As a little girl in the school system, I always felt safe and cared for by the teachers and administrators around me. However, in high school that all changed. Learning new things and becoming aware of my sexuality all of a sudden blended together.
I remember in vivid detail every kiss, every touch, every message, every time our eyes met across the room. It was electric. You made me feel like I was so beautiful. Like I was the only person in the room. However, I also remember the day you were fired... and it wasn't because of me.
Turns out I wasn't the only girl you were making feel this way. Except one of us finally realized who you are and what you were doing and had the courage to step up. I am not one of those people. I was told by my friends that it was my fault. I was 17 and capable of making my own choices and I deserved to go to hell for being with a man who was married. I was called a whore, slut, homewrecker, pretty much everything in the book, but no one ever wanted to know how I felt.
I spent so long crying and feeling ashamed of myself. How could I have done such a thing? I mean he was the football coach and detention teacher and I was just a dumb high school office aide. I knew it was wrong when it was happening but I didn't care. I liked the attention. My self-esteem was so low that when an adult suddenly took an interest in me, I was flattered.
I am now 20 years old and I have had time to reflect on what happened to me.
You saw me as an easy target. You knew I wanted to be noticed by someone.

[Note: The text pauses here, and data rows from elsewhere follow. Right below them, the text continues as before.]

(* ===== verification/Credential.v ===== *)
(** * Credentials

    Models the credential types of [src/src/lib.rs]: [CredentialData] (with the
    [CredentialType] that [Approval] declares),
    [Credential], the shape check a stored credential must pass, the secrets it
    declares for egress redaction ([secret_material]) and the format contracts of
    operator-owned metadata and of secrets placed in a URL.

    [Secret] is its exposed text; the restriction of its serialization to the vault and
    the zeroizing of copies have no effect on values. *)

From stdpp Require Import base gmap strings list.
From Stdlib Require Import Ascii ZArith Lia.
From S2P Require Import Prelude RustStr Egress Approval.

Open Scope Z_scope.

Definition Secret : Type := string.

#[export] Instance CredentialType_eq_dec : EqDecision CredentialType.
Proof. solve_decision. Defined.

(** [Display for CredentialType]. *)
Definition type_name (t : CredentialType) : string :=
  match t with
  | CT_ApiKey => "api_key" | CT_OAuth2 => "oauth2"
  | CT_GoogleServiceAccount => "google_service_account" | CT_BasicAuth => "basic_auth"
  | CT_PrivateKey => "private_key" | CT_Certificate => "certificate"
  | CT_HmacApiKey => "hmac_api_key" | CT_AwsSigV4 => "aws_sigv4" | CT_EcdsaKey => "ecdsa_key"
  | CT_SshPassword => "ssh_password" | CT_Postgres => "postgres" | CT_UrlToken => "url_token"
  | CT_Custom name => "custom:" +:+ name
  end.

(** [CredentialData]. *)
Inductive CredentialData :=
| CD_ApiKey (key : Secret) (header_name header_prefix : string)
| CD_OAuth2 (client_id : string) (client_secret : Secret) (refresh_token access_token : option Secret)
    (expires_at : option DateTime) (token_url : string) (scopes : list string)
| CD_GoogleServiceAccount (client_email : string) (private_key : Secret) (private_key_id : string)
    (token_uri : string) (scopes : list string) (access_token : option Secret)
    (expires_at : option DateTime)
| CD_BasicAuth (username : string) (password : Secret)
| CD_PrivateKey (key_pem : Secret) (passphrase : option Secret)
| CD_Certificate (cert_pem : string) (key_pem : Secret)
| CD_HmacApiKey (api_key api_secret : Secret) (header_name : string) (recv_window : Z)
| CD_AwsSigV4 (access_key_id : string) (secret_access_key : Secret) (session_token : option Secret)
    (region service : string)
| CD_EcdsaKey (private_key : Secret) (api_address : option string) (testnet : bool)
| CD_SshPassword (host : string) (port : Z) (user : string) (password : Secret)
| CD_Postgres (host : string) (port : Z) (database user : string) (password : Secret) (sslmode : string)
| CD_UrlToken (token : Secret)
| CD_Custom (values : gmap string Secret).

(** The serde defaults of the fields that have one. *)
Definition default_auth_header : string := "Authorization".
Definition default_bearer_prefix : string := "Bearer ".
Definition default_hmac_header : string := "X-MBX-APIKEY".
Definition default_recv_window : Z := 5000.
Definition default_bedrock_service : string := "bedrock-runtime".
Definition default_ssh_port : Z := 22.
Definition default_postgres_port : Z := 5432.
Definition default_postgres_sslmode : string := "prefer".

(** [CredentialData::credential_type]. *)
Definition data_type (d : CredentialData) : CredentialType :=
  match d with
  | CD_ApiKey _ _ _ => CT_ApiKey
  | CD_OAuth2 _ _ _ _ _ _ _ => CT_OAuth2
  | CD_GoogleServiceAccount _ _ _ _ _ _ _ => CT_GoogleServiceAccount
  | CD_BasicAuth _ _ => CT_BasicAuth
  | CD_PrivateKey _ _ => CT_PrivateKey
  | CD_Certificate _ _ => CT_Certificate
  | CD_HmacApiKey _ _ _ _ => CT_HmacApiKey
  | CD_AwsSigV4 _ _ _ _ _ => CT_AwsSigV4
  | CD_EcdsaKey _ _ _ => CT_EcdsaKey
  | CD_SshPassword _ _ _ _ => CT_SshPassword
  | CD_Postgres _ _ _ _ _ _ => CT_Postgres
  | CD_UrlToken _ => CT_UrlToken
  | CD_Custom _ => CT_Custom "custom"
  end.

(** The closures of [CredentialData::validate_vault_shape]. *)
Definition secret_ok (s : Secret) : bool := negb (is_empty s).
Definition text_ok (s : string) : bool := negb (is_empty (trim s)).
Definition optional_secret_ok (o : option Secret) : bool :=
  match o with None => true | Some s => secret_ok s end.

(** [CredentialData::validate_vault_shape]. *)
Definition data_shape_ok (d : CredentialData) : bool :=
  match d with
  | CD_ApiKey key header_name _ => secret_ok key && text_ok header_name
  | CD_OAuth2 client_id client_secret refresh access _ token_url _ =>
      text_ok client_id && secret_ok client_secret && optional_secret_ok refresh
      && optional_secret_ok access && text_ok token_url
  | CD_GoogleServiceAccount email key key_id token_uri scopes access _ =>
      text_ok email && secret_ok key && text_ok key_id && text_ok token_uri
      && negb (bool_decide (scopes = [])) && forallb text_ok scopes && optional_secret_ok access
  | CD_BasicAuth username password => text_ok username && secret_ok password
  | CD_PrivateKey key_pem passphrase => secret_ok key_pem && optional_secret_ok passphrase
  | CD_Certificate cert_pem key_pem => text_ok cert_pem && secret_ok key_pem
  | CD_HmacApiKey key secret header_name _ => secret_ok key && secret_ok secret && text_ok header_name
  | CD_AwsSigV4 key_id secret session region service =>
      text_ok key_id && secret_ok secret && optional_secret_ok session && text_ok region && text_ok service
  | CD_EcdsaKey key _ _ => secret_ok key
  | CD_SshPassword host _ user password => text_ok host && text_ok user && secret_ok password
  | CD_Postgres host _ database user password sslmode =>
      text_ok host && text_ok database && text_ok user && secret_ok password && text_ok sslmode
  | CD_UrlToken token => secret_ok token
  | CD_Custom values =>
      negb (bool_decide (values = ∅))
      && forallb (λ e : string * Secret, text_ok e.1 && secret_ok e.2) (map_to_list values)
  end.

(** [Credential]. *)
Record Credential := {
  cr_id : string;
  cr_alias : string;
  cr_type : CredentialType;
  cr_data : CredentialData;
  cr_metadata : gmap string string;
  cr_created_at : DateTime;
  cr_updated_at : DateTime;
}.

(** [Credential::new] with the drawn id and the clock, and [with_metadata]. *)
Definition new_credential (id : string) (now : DateTime) (alias : string) (d : CredentialData) : Credential :=
  {| cr_id := id; cr_alias := alias; cr_type := data_type d; cr_data := d; cr_metadata := ∅;
     cr_created_at := now; cr_updated_at := now |}.
Definition with_metadata (key value : string) (c : Credential) : Credential :=
  {| cr_id := cr_id c; cr_alias := cr_alias c; cr_type := cr_type c; cr_data := cr_data c;
     cr_metadata := <[key := value]> (cr_metadata c); cr_created_at := cr_created_at c;
     cr_updated_at := cr_updated_at c |}.

(** The reasons of [Credential::validate_vault_shape]. *)
Inductive ShapeError := SH_Blank | SH_Type | SH_Times | SH_Data.

(** [Credential::validate_vault_shape]. *)
Definition type_matches (declared actual : CredentialType) : bool :=
  match declared, actual with
  | CT_Custom _, CT_Custom _ => true
  | _, _ => bool_decide (declared = actual)
  end.
Definition credential_shape (c : Credential) : result unit ShapeError :=
  if is_empty (trim (cr_id c)) || is_empty (trim (cr_alias c)) then Err SH_Blank
  else if negb (type_matches (cr_type c) (data_type (cr_data c))) then Err SH_Type
  else if cr_updated_at c <? cr_created_at c then Err SH_Times
  else if data_shape_ok (cr_data c) then Ok tt else Err SH_Data.

(** ** Metadata owned by the operator *)

Definition ANTHROPIC_WORKSPACE_META : string := "anthropic_workspace_id".
Definition OPENAI_ORGANIZATION_META : string := "openai_organization_id".
Definition OPENAI_PROJECT_META : string := "openai_project_id".

(** [is_prefixed_alnum_id], and the three formats. *)
Definition is_prefixed_alnum_id (id prefix : string) : bool :=
  match strip_prefix prefix id with
  | Some rest => (8 <=? String.length rest)%nat && (String.length rest <=? 64)%nat
                 && str_all is_ascii_alphanumeric rest
  | None => false
  end.
Definition is_valid_anthropic_workspace_id (id : string) : bool := is_prefixed_alnum_id id "wrkspc_".
Definition is_valid_openai_organization_id (id : string) : bool := is_prefixed_alnum_id id "org-".
Definition is_valid_openai_project_id (id : string) : bool := is_prefixed_alnum_id id "proj_".

(** [validate_credential_metadata_entry], through [metadata_format_error]. *)
Definition metadata_entry_ok (key value : string) : bool :=
  if String.eqb key ANTHROPIC_WORKSPACE_META then is_valid_anthropic_workspace_id value
  else if String.eqb key OPENAI_ORGANIZATION_META then is_valid_openai_organization_id value
  else if String.eqb key OPENAI_PROJECT_META then is_valid_openai_project_id value
  else true.

(** ** Secrets in a URL *)

(** [char::is_control] on UTF-8 text: the ASCII controls, and U+0080 to U+009F, which are
    the byte C2 followed by a byte from 80 to 9F. *)
Fixpoint has_control (s : string) : bool :=
  match s with
  | EmptyString => false
  | String a s' =>
      let n := nat_of_ascii a in
      (n <? 32)%nat || (n =? 127)%nat
      || ((n =? 194)%nat && match s' with
                            | String b _ => (128 <=? nat_of_ascii b)%nat && (nat_of_ascii b <? 160)%nat
                            | EmptyString => false
                            end)
      || has_control s'
  end.

(** [url_token_secret_is_path_safe]. *)
Definition path_breaking : list ascii := ["/"; "?"; "#"; "\"; "%"; " "]%char.
Definition url_token_secret_is_path_safe (s : Secret) : bool :=
  negb (is_empty s) && negb (String.eqb s ".") && negb (String.eqb s "..")
  && negb (contains_any (one_of path_breaking) s || has_control s).

(** ** What a credential declares as secret *)

(** [str::lines]: the lines without their terminators; a final empty line is dropped. *)
Definition strip_cr (l : string) : string :=
  match strip_suffix (String "013"%char "") l with Some l' => l' | None => l end.
Definition str_lines (s : string) : list string :=
  let ls := split_char "010"%char s in
  strip_cr <$> match List.rev ls with "" :: init => List.rev init | _ => ls end.

(** The body of a PEM text: its lines without the frame. *)
Definition pem_body (pem : string) : string :=
  join "" (List.filter (λ l, negb (starts_with "-----" l)) (str_lines pem)).

Section material.
Context {EN : Encoders}.

(** [CredentialData::secret_material]. *)
Definition opt_list {A} (o : option A) : list A := match o with Some a => [a] | None => [] end.
Definition secret_material (d : CredentialData) : list string :=
  match d with
  | CD_ApiKey key _ _ => [key]
  | CD_BasicAuth username password =>
      let raw := username +:+ ":" +:+ password in [password; b64_standard raw; raw]
  | CD_OAuth2 client_id client_secret refresh access _ _ _ =>
      let basic := client_id +:+ ":" +:+ client_secret in
      [client_secret; b64_standard basic; basic] ++ opt_list access ++ opt_list refresh
  | CD_GoogleServiceAccount _ pem _ _ _ access _ =>
      [pem] ++ (if is_empty (pem_body pem) then [] else [pem_body pem]) ++ opt_list access
  | CD_HmacApiKey key secret _ _ => [key; secret]
  | CD_AwsSigV4 _ secret session _ _ => secret :: opt_list session
  | CD_EcdsaKey key _ _ => [key]
  | CD_SshPassword _ _ _ password => [password]
  | CD_Postgres _ _ _ _ password _ => [password]
  | CD_UrlToken token => [token]
  | CD_PrivateKey key_pem passphrase => key_pem :: opt_list passphrase
  | CD_Certificate _ key_pem => [key_pem]
  | CD_Custom values => (map_to_list values).*2
  end.

(** Every field of a credential that holds a secret. *)
Definition secrets_of (d : CredentialData) : list Secret :=
  match d with
  | CD_ApiKey key _ _ => [key]
  | CD_OAuth2 _ client_secret refresh access _ _ _ => client_secret :: opt_list refresh ++ opt_list access
  | CD_GoogleServiceAccount _ key _ _ _ access _ => key :: opt_list access
  | CD_BasicAuth _ password => [password]
  | CD_PrivateKey key_pem passphrase => key_pem :: opt_list passphrase
  | CD_Certificate _ key_pem => [key_pem]
  | CD_HmacApiKey key secret _ _ => [key; secret]
  | CD_AwsSigV4 _ secret session _ _ => secret :: opt_list session
  | CD_EcdsaKey key _ _ => [key]
  | CD_SshPassword _ _ _ password => [password]
  | CD_Postgres _ _ _ _ password _ => [password]
  | CD_UrlToken token => [token]
  | CD_Custom values => (map_to_list values).*2
  end.

Lemma opt_list_ok o s : optional_secret_ok o = true → s ∈ opt_list o → s ≠ "".
Proof.
  destruct o as [x|]; cbn; [|by intros _ ?%elem_of_nil].
  intros Hx Hs. apply list_elem_of_singleton in Hs as ->. by destruct x.
Qed.

Lemma secret_ok_ne s : secret_ok s = true → s ≠ "".
Proof. by destruct s. Qed.

(** Every secret field is declared, and a stored credential has no empty one. *)
Lemma secrets_declared d s : s ∈ secrets_of d → s ∈ secret_material d.
Proof.
  destruct d; cbn [secrets_of secret_material]; rewrite ?elem_of_cons, ?elem_of_app, ?elem_of_cons,
    ?elem_of_nil; tauto.
Qed.

Lemma stored_secrets_nonempty d s : data_shape_ok d = true → s ∈ secrets_of d → s ≠ "".
Proof.
  destruct d; cbn [secrets_of data_shape_ok]; rewrite ?andb_true_iff, ?elem_of_cons, ?elem_of_app, ?elem_of_nil;
    intros H Hs; repeat match goal with H : _ ∧ _ |- _ => destruct H end;
    repeat match goal with H : _ ∨ _ |- _ => destruct H end; subst;
    eauto using opt_list_ok, secret_ok_ne; try done.
  apply list_elem_of_fmap in Hs as ([n v] & -> & Hin).
  match goal with H : forallb _ _ = true |- _ => rewrite forallb_elem_of in H; specialize (H _ Hin);
    cbn in H; apply andb_true_iff in H as [_ H]; by apply secret_ok_ne end.
Qed.
End material.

It started out with an innocent brush on the shoulder and then long stares so I would notice you looking. You lured me to your room, made me feel safe enough to slide your number into my phone and convinced me to keep it a secret just between us. You used to tell me what I should wear, what I should do. You would call me down from the office so that you could touch me in between helping students. I couldn't concentrate during class because you would send me pictures on Snapchat of things I shouldn't have been seeing. How many girls did this happen to? It hurts me to think about it.
My sister is going to turn 17 next year and I don't want to think about this happening to her either. I should not have to worry about her getting hit on or approached sexually by her superiors. It was your responsibility to stay away from me. You had professional barriers you were supposed to uphold.
I wish you had never talked to me. Because of you, I went to college thinking that it was OK to let older men walk all over me. I got into a bad relationship that made me feel so small I didn't want to exist. Because of you, I don't view marriage the same. Because of you, I had no respect for my body for a long time because I was already going to hell so why did it matter?
It took a long time for me to build myself back up and realize my true worth.
Just because someone has more power or maturity than you does not mean you owe them anything. What I did was wrong BUT it was not all my fault and I am not alone in this problem. This happens all around the world. Just because it doesn't feel like someone is taking advantage of you, doesn't mean they aren't.
For anyone out there reading this because it happened to you, I understand. I hope you get help or tell someone you trust about it because it is NOT OK. To the man who scarred me, I wish that you could read this and know the pain you caused me. I still think about it almost every day. I don't forgive you, but I have chosen to finally forgive myself and get the peace I deserve.